# Aim of the exercise:
Please reproduce the data below exactly, from the first line through the line containing "offer_end] offer_cursor /\", and leave every later line out.

(Records from a data collection)
Start of Block

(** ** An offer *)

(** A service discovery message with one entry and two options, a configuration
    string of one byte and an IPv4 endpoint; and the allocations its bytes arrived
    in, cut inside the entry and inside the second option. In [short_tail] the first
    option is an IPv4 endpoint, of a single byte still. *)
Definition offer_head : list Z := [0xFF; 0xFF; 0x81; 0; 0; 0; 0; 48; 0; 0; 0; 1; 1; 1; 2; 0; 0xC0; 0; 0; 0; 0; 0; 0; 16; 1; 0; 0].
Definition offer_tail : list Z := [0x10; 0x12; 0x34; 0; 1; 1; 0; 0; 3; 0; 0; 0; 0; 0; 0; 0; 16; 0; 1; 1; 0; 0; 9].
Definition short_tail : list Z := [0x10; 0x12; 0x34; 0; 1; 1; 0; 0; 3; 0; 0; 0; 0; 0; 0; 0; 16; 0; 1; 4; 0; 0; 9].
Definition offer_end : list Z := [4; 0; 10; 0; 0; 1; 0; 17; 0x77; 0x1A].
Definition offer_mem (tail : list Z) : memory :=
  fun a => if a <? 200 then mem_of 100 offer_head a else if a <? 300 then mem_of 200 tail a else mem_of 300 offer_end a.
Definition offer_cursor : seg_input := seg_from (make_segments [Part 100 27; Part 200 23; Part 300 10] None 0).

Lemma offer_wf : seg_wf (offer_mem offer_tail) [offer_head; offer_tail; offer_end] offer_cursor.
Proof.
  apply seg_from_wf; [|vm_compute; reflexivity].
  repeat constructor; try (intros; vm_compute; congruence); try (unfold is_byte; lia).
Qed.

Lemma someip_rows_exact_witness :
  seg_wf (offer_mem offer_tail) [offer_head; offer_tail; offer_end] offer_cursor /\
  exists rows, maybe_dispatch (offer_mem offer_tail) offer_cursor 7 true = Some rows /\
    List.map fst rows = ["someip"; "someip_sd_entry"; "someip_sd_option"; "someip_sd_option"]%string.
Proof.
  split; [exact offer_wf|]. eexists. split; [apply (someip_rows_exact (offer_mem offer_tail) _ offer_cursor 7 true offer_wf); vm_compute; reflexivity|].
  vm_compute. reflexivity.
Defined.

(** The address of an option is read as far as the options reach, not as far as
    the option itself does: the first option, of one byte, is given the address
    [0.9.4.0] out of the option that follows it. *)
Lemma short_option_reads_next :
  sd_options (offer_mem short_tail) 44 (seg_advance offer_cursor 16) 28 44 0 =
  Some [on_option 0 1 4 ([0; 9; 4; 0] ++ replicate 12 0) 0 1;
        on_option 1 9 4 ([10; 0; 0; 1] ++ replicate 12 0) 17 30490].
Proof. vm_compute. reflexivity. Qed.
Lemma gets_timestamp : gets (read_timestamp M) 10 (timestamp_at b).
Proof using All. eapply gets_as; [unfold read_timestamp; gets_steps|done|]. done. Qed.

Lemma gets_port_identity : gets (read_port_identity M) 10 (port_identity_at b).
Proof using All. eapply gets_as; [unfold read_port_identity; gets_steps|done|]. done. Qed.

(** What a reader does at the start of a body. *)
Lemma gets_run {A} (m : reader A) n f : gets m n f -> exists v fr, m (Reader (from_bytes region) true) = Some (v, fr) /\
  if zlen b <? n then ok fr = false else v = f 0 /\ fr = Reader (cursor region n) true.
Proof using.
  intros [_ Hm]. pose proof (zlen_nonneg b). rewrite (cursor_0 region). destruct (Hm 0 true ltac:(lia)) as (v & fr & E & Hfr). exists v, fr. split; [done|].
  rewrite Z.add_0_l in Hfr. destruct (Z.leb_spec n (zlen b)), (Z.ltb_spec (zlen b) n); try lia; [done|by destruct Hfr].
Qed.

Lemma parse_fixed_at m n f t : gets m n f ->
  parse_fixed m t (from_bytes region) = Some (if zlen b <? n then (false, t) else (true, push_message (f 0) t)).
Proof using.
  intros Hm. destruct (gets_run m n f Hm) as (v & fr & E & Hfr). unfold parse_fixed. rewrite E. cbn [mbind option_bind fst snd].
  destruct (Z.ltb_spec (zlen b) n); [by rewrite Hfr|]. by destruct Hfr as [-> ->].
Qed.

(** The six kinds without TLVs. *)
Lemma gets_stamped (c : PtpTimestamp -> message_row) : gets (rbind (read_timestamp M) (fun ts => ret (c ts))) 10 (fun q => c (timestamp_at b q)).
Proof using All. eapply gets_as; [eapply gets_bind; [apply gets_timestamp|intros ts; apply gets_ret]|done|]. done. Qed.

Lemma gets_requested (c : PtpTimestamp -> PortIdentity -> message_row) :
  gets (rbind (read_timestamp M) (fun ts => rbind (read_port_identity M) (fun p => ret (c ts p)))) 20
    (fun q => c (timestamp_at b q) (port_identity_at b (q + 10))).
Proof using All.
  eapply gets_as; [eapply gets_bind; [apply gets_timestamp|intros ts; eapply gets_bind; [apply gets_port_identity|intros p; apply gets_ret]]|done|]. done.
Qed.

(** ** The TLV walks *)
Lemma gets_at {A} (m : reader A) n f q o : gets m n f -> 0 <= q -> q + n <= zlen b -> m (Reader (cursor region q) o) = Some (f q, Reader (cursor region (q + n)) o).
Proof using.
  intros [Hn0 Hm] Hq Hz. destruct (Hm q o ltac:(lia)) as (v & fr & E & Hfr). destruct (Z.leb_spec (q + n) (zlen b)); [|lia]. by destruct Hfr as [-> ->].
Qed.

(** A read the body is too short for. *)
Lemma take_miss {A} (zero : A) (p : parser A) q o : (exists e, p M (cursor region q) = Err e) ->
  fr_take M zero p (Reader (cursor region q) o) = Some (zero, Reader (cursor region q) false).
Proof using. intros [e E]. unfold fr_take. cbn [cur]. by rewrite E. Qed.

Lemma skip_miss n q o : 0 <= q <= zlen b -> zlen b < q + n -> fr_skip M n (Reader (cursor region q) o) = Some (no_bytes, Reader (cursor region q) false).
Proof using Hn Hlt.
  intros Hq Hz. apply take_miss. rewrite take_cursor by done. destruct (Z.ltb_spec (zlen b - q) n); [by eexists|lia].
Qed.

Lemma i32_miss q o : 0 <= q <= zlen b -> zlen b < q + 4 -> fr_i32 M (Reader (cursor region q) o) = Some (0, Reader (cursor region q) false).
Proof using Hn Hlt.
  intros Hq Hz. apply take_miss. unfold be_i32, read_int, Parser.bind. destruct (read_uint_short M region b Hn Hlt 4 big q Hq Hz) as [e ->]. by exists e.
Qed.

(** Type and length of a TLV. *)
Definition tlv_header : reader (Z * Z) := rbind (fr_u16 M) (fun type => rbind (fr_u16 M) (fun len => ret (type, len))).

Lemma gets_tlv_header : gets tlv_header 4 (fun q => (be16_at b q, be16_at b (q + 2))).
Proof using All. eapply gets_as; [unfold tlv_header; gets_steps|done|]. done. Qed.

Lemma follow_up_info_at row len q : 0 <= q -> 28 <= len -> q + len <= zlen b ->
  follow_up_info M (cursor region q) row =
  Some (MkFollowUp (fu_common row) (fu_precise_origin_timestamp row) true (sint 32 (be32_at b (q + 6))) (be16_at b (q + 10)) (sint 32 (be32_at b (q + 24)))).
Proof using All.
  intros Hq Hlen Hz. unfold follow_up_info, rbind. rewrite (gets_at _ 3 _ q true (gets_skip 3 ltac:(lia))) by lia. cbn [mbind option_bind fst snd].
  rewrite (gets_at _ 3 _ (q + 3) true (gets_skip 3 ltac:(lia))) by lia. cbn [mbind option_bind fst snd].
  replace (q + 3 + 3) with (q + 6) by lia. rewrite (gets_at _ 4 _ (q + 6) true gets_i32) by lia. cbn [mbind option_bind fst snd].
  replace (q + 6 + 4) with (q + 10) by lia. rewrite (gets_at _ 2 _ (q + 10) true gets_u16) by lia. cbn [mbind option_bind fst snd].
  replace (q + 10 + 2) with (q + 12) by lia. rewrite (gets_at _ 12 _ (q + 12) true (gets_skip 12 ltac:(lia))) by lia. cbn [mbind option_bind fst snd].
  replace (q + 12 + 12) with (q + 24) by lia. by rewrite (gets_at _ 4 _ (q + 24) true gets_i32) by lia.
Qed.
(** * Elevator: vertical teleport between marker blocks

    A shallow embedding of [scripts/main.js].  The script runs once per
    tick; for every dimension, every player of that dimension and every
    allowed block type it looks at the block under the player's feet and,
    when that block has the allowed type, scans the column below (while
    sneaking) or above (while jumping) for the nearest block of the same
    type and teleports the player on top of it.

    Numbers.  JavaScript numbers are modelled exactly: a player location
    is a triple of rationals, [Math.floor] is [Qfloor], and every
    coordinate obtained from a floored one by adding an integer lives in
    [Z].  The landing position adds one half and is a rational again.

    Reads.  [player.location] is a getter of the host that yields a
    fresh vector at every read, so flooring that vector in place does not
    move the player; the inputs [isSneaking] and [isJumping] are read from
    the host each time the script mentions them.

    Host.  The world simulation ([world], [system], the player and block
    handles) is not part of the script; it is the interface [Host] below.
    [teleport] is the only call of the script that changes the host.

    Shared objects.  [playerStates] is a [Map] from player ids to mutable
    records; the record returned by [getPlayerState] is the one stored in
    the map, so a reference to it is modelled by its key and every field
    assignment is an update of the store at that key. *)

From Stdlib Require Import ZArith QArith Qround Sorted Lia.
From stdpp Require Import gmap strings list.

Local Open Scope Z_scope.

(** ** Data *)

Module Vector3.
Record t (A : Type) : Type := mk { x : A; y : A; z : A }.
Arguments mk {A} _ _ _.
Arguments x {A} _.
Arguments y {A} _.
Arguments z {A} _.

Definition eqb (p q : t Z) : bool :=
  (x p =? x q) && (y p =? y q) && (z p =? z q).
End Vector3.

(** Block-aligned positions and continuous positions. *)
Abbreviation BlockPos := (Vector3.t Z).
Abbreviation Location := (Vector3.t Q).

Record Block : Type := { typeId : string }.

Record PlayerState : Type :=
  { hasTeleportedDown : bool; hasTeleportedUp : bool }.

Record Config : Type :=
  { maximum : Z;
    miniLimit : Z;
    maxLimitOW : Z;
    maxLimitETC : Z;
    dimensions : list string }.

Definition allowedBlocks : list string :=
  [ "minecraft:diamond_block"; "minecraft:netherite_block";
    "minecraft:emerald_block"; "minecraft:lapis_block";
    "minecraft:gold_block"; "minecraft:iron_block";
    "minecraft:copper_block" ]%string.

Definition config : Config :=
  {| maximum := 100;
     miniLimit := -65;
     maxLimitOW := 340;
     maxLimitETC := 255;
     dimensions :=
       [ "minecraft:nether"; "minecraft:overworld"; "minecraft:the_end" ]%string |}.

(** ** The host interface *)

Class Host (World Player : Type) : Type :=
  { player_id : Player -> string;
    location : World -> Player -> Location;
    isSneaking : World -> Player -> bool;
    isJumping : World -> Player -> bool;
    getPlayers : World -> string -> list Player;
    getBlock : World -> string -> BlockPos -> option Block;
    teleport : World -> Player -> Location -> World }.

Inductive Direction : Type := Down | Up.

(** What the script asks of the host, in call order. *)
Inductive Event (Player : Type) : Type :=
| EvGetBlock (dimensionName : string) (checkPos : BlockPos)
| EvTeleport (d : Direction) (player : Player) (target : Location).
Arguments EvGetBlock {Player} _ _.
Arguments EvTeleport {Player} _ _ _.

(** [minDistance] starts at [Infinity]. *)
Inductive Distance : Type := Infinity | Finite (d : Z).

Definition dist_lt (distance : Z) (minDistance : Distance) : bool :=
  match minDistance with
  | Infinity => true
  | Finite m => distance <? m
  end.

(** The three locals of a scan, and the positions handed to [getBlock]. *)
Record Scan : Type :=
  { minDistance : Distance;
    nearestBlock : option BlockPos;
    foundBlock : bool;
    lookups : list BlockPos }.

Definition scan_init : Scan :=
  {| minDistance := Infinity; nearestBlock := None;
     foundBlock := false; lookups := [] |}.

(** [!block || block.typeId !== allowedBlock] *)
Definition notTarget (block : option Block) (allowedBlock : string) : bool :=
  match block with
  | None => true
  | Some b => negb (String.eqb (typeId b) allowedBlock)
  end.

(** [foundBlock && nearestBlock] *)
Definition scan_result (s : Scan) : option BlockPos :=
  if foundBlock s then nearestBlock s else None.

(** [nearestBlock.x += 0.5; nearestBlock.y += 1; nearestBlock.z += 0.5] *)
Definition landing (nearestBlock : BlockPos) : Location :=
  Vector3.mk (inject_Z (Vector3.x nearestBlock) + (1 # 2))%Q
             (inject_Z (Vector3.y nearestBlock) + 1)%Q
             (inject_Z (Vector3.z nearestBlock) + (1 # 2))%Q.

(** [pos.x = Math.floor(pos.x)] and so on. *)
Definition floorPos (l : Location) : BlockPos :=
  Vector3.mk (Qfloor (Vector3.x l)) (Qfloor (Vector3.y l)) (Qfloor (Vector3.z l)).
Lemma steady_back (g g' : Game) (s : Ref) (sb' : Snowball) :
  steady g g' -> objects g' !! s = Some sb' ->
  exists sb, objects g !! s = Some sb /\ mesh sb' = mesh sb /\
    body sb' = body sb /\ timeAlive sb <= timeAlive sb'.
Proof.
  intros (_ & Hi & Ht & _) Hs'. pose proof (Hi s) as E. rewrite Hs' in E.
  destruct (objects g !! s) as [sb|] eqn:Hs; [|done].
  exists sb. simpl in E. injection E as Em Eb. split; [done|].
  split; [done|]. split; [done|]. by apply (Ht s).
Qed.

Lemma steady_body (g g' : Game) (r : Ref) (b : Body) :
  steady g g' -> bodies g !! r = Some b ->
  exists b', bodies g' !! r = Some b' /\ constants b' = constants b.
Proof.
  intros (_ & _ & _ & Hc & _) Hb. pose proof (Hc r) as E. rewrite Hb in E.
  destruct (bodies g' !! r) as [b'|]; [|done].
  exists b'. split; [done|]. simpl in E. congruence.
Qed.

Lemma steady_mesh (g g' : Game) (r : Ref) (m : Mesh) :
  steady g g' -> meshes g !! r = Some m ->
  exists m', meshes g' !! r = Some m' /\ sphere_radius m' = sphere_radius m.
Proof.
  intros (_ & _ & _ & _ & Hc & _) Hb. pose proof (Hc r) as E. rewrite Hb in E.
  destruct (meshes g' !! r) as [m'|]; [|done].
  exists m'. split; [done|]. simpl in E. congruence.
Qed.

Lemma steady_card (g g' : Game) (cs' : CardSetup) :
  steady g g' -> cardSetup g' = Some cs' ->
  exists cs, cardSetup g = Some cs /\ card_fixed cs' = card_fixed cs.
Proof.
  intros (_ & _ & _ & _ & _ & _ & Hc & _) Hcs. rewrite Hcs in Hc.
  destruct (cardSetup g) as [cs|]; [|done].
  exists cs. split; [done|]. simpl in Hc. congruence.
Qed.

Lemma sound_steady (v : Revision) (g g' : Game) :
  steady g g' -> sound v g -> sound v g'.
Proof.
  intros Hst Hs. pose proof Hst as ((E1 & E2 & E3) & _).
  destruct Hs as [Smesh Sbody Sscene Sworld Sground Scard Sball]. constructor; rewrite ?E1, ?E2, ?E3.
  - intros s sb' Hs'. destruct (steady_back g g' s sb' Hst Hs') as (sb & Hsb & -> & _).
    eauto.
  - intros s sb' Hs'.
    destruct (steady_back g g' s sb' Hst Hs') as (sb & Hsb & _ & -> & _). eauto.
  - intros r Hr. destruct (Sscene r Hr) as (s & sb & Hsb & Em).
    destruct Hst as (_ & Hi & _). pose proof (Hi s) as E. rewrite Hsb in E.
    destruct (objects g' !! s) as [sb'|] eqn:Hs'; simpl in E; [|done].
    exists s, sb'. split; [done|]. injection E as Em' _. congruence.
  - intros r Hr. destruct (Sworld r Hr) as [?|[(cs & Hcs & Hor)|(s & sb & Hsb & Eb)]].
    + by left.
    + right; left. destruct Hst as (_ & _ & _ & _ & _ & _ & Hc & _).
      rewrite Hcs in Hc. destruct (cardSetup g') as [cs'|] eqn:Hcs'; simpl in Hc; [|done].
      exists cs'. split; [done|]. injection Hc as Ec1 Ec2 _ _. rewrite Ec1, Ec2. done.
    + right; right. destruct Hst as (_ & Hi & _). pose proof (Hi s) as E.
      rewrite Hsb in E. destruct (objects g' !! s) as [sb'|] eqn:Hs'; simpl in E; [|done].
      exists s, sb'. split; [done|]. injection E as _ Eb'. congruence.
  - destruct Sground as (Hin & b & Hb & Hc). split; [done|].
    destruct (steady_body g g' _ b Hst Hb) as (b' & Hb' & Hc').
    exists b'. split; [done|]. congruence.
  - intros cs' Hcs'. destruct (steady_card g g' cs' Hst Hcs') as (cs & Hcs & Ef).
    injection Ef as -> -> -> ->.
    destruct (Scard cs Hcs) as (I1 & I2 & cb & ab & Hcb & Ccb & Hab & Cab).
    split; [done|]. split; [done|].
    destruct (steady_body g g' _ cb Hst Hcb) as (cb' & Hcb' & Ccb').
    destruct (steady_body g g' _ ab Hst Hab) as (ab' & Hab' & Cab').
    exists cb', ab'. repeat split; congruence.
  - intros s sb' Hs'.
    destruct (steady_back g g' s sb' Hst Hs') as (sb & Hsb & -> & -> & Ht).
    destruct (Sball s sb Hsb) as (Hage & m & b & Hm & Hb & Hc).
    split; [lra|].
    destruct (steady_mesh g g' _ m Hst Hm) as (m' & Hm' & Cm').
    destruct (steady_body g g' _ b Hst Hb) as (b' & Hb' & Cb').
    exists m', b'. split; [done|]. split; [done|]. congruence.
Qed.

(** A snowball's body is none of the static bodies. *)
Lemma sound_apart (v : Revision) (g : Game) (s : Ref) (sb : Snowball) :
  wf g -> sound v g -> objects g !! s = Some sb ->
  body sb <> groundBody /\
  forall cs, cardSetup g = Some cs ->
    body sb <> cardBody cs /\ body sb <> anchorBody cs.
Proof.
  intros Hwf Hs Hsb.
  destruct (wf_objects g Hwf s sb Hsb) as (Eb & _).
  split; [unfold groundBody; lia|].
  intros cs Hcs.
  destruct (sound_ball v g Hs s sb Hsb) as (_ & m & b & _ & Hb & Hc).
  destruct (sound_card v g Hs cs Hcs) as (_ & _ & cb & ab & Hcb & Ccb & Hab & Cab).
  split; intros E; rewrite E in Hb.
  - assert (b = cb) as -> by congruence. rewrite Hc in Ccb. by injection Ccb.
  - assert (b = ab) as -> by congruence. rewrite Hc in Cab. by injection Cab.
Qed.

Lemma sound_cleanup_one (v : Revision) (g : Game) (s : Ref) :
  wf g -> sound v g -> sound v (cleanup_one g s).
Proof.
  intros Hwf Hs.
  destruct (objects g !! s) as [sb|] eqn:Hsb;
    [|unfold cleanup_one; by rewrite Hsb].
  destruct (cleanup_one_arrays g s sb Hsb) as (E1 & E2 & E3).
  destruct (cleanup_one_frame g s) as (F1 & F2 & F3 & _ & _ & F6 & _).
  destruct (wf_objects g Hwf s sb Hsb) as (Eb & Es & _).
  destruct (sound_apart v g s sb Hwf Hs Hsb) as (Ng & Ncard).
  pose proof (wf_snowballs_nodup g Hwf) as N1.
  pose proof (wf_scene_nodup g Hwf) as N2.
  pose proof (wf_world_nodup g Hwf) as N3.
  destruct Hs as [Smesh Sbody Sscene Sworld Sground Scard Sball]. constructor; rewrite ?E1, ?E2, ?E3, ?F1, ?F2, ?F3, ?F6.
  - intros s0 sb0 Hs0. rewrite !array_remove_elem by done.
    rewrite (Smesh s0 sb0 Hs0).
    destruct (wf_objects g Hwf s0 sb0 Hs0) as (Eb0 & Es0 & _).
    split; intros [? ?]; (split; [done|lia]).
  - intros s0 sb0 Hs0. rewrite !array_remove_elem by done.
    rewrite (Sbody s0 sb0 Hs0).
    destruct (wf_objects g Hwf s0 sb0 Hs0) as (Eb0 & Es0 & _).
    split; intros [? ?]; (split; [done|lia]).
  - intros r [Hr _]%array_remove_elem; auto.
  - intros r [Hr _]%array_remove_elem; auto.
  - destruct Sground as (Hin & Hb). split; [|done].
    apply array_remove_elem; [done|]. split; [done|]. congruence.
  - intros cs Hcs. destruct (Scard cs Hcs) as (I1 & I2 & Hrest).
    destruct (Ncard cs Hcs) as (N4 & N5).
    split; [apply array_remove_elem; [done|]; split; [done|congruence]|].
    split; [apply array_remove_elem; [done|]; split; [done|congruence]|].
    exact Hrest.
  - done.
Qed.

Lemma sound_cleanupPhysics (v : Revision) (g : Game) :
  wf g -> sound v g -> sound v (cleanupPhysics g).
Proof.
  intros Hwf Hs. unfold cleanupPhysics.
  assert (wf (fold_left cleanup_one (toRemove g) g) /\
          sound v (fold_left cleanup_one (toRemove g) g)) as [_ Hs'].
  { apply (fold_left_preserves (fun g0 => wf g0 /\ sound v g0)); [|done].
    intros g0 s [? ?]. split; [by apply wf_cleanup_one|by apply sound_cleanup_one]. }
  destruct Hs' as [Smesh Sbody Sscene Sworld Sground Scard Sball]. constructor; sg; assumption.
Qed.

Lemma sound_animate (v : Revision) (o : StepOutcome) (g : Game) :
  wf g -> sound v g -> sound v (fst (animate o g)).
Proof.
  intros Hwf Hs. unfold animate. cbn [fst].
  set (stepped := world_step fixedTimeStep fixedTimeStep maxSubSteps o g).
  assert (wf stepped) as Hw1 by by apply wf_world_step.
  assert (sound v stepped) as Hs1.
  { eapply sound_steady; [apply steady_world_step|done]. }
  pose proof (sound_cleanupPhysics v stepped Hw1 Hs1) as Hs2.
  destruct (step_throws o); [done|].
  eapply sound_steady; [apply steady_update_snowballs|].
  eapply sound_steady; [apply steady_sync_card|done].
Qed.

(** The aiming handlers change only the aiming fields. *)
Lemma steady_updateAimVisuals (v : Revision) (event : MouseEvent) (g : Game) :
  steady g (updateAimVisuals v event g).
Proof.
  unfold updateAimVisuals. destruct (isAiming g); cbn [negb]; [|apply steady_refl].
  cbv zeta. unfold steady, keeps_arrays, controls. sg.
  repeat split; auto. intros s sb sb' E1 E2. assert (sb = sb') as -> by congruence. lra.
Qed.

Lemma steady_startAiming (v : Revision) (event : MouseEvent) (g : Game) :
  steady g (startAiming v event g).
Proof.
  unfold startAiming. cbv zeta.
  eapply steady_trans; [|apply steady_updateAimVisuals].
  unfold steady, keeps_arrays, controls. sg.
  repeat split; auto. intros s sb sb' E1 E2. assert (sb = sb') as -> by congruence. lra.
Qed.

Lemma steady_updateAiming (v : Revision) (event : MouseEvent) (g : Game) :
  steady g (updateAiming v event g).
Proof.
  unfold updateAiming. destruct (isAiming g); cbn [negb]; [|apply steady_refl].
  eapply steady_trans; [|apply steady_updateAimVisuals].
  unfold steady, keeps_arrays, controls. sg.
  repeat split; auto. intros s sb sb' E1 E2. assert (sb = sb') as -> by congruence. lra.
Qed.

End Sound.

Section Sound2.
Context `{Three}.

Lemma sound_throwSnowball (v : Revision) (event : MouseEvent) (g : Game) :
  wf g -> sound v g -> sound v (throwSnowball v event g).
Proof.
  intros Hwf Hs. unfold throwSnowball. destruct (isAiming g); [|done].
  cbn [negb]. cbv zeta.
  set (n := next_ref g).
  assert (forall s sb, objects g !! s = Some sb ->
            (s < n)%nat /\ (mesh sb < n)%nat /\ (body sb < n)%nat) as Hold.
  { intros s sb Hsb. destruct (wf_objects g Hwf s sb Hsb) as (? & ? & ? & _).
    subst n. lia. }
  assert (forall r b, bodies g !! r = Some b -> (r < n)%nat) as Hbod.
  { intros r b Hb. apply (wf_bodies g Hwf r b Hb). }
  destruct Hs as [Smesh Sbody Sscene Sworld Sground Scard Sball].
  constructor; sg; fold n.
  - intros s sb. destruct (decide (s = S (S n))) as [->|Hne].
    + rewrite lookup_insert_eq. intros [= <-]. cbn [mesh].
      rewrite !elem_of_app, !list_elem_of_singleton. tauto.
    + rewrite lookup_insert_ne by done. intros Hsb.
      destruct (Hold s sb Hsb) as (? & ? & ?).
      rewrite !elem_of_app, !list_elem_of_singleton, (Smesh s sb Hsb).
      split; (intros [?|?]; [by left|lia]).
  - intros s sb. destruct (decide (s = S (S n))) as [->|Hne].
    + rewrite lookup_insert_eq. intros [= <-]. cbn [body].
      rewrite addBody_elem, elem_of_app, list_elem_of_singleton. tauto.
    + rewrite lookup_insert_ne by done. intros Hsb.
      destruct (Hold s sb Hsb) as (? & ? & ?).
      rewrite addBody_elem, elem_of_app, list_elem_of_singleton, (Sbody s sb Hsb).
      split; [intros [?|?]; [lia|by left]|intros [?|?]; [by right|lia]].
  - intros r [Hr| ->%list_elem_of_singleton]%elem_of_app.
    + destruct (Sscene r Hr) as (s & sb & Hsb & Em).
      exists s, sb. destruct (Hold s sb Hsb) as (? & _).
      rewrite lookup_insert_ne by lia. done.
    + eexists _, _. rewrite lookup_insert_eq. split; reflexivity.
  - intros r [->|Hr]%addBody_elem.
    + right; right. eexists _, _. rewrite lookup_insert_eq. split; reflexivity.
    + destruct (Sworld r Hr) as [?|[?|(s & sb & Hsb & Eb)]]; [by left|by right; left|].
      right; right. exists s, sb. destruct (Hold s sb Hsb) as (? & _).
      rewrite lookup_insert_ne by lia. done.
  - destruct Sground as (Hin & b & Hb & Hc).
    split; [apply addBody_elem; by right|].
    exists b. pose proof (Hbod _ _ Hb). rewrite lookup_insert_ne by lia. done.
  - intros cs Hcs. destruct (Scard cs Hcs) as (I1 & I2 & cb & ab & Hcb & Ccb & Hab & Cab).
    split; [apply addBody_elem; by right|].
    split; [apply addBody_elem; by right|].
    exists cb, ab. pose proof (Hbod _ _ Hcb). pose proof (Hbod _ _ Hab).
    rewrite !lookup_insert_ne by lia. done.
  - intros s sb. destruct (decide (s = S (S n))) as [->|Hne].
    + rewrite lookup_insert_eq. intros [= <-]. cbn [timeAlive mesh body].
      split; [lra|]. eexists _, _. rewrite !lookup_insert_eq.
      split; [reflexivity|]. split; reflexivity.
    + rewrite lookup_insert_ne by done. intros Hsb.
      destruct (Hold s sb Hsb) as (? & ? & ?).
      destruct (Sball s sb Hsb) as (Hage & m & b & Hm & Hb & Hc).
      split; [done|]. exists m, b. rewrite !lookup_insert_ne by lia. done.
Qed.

End of Block

# Exercise output:
(** ** An offer *)

(** A service discovery message with one entry and two options, a configuration
    string of one byte and an IPv4 endpoint; and the allocations its bytes arrived
    in, cut inside the entry and inside the second option. In [short_tail] the first
    option is an IPv4 endpoint, of a single byte still. *)
Definition offer_head : list Z := [0xFF; 0xFF; 0x81; 0; 0; 0; 0; 48; 0; 0; 0; 1; 1; 1; 2; 0; 0xC0; 0; 0; 0; 0; 0; 0; 16; 1; 0; 0].
Definition offer_tail : list Z := [0x10; 0x12; 0x34; 0; 1; 1; 0; 0; 3; 0; 0; 0; 0; 0; 0; 0; 16; 0; 1; 1; 0; 0; 9].
Definition short_tail : list Z := [0x10; 0x12; 0x34; 0; 1; 1; 0; 0; 3; 0; 0; 0; 0; 0; 0; 0; 16; 0; 1; 4; 0; 0; 9].
Definition offer_end : list Z := [4; 0; 10; 0; 0; 1; 0; 17; 0x77; 0x1A].
Definition offer_mem (tail : list Z) : memory :=
  fun a => if a <? 200 then mem_of 100 offer_head a else if a <? 300 then mem_of 200 tail a else mem_of 300 offer_end a.
Definition offer_cursor : seg_input := seg_from (make_segments [Part 100 27; Part 200 23; Part 300 10] None 0).

Lemma offer_wf : seg_wf (offer_mem offer_tail) [offer_head; offer_tail; offer_end] offer_cursor.
Proof.
  apply seg_from_wf; [|vm_compute; reflexivity].
  repeat constructor; try (intros; vm_compute; congruence); try (unfold is_byte; lia).
Qed.

Lemma someip_rows_exact_witness :
  seg_wf (offer_mem offer_tail) [offer_head; offer_tail; offer_end] offer_cursor /\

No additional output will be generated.